Purpose: Atractylenolide III (ATR III) is known for its anti-inflammatory and neuroprotective activities. In this study, we aimed to investigate the effects of ATR III on neuronal damage in temporal epileptic rats caused by kainic acid. Materials and Methods: 16-week-old Wistar Albino rats were divided into three groups; control (C, n=8), kainic acid (KA, n=8), ATR III+ kainic acid (KA+ATR, n=8). After 21 days of injections of kainic acid, learning, and memory behavior, anxiety, and locomotor activity were evaluated. Neuron morphologies in the hippocampus were examined, the total number of neurons, and the number of degenerated neurons were determined, and the thickness of these regions was also measured. Changes in biochemical parameters such as MDA, SOD, GSHPx, AChE, and CAT were investigated to detect oxidative stress in the brain. Results: There was no significant difference in the learning and memory function and locomotor activity. However, KA increased anxiety behavior without any effect of ATR III (closed arm duration, 244.90±25.17). There was no degeneration in the neurons of the control group.
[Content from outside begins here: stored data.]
(** A step that runs a loop over [this.sequence] and moves on. *)
Lemma loop_step {A : Type} (pool : list A) (enc : A -> list Z)
    (body : nat -> M unit) (after : Writer -> Writer) (next : State)
    (rest : list Z) w :
  consistent assembly w -> astWriter w = None -> state w <> ERROR ->
  (forall i x, pool !! i = Some x -> emits (body i) (enc x)) ->
  (forall seq sub,
     pending assembly (state w) seq sub = flat_map enc (drop seq pool) ++ rest) ->
  (forall w1, state (after w1) = next
              /\ bufferQueue (after w1) = bufferQueue w1
              /\ astWriter (after w1) = astWriter w1
              /\ pushed (after w1) = pushed w1
              /\ pending assembly next (sequence (after w1)) (subSequence (after w1))
                 = rest) ->
  next <> ERROR ->
  (forall w1, remaining_steps assembly (after w1) < remaining_steps assembly w) ->
  1 < remaining_steps assembly w ->
  step_post assembly w
    (match while_sequence (length pool) body w with
     | (Ok _, w1) => (Ok false, after w1)
     | (Throw e, w1) => (Throw e, w1)
     end).
Proof.
  intros Hc Ha Hne Hbody Hpend Hafter Hnext Hrem Hone.
  destruct (consistent_elim w Hc Ha Hne) as [Hs Hout].
  pose proof (while_emits_sequence pool enc body Hbody
                (length pool - sequence w) w (Nat.le_refl _) Hs) as Hloop.
  cbv zeta in Hloop. unfold while_sequence.
  destruct (while_ _ _ _ w) as [[u|e] w1]; simpl in Hloop;
    destruct Hloop as (Hf & Hsb & Hcons & Hok); unfold step_post.
  - destruct (Hok u eq_refl) as [Hst1 Hlen].
    rewrite (drop_ge pool (sequence w1)), app_nil_r in Hcons by exact Hlen.
    destruct (Hafter w1) as (H1 & H2 & H3 & H4 & H5). split.
    + apply (consistent_intro _ next); auto.
      * now rewrite H2.
      * rewrite H3. unfold frame in Hf. intuition congruence.
      * unfold output. rewrite H2, H4, H5, Hcons.
        replace (pushed w1) with (pushed w) by (unfold frame in Hf; intuition congruence).
        rewrite <- Hout, Hpend. unfold output. now rewrite <- !app_assoc.
    + intros _. split; [|apply Hrem].
      rewrite H3. unfold frame in Hf. intuition congruence.
  - split; [|exact Hone]. unfold interrupted.
    assert (Hst : state w1 = state w) by (unfold frame in Hf; tauto).
    assert (Hpu : pushed w1 = pushed w) by (unfold frame in Hf; tauto).
    assert (Haw : astWriter w1 = None) by (unfold frame in Hf; intuition congruence).
    repeat split; auto.
    rewrite Hst, Hpend. unfold output. rewrite Hpu.
    rewrite <- Hout, Hpend. unfold output.
    rewrite <- !app_assoc. f_equal. rewrite !app_assoc. now rewrite Hcons.
Qed.

Ltac loop_step_with pool enc after next rest Hc Ha Hst :=
  refine (loop_step pool enc _ after next rest _ Hc Ha _ _ _ _ _ _ _);
  [ congruence
  |
  | intros; rewrite Hst; reflexivity
  | intros; simpl; auto
  | discriminate
  | intros; unfold remaining_steps; simpl; rewrite Hst; lia
  | unfold remaining_steps; rewrite Hst; lia ].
In the KA group, there was an increase in the number of degenerated neurons. In this group, the thicknesses in CA1, CA3, and DG regions were 37.39±1.90, 45.64±6.26 and 46.02±5.72 µm, respectively. In the ATR III+KA group, there were fewer degenerated neurons, less thinning of the hippocampus, and a higher number of normal neurons compared to the KA group. In this group, CA1, CA3, and DG thicknesses were calculated as 36.05±4.13, 47.09±7.09 and 43.07±5.91 µm, respectively. Conclusion: These findings suggest that ATR III may have the potential as a therapeutic agent for reducing neuronal damage in temporal epilepsy. Further research is warranted to explore the underlying mechanisms and evaluate the clinical implications of ATR III in the treatment of epilepsy.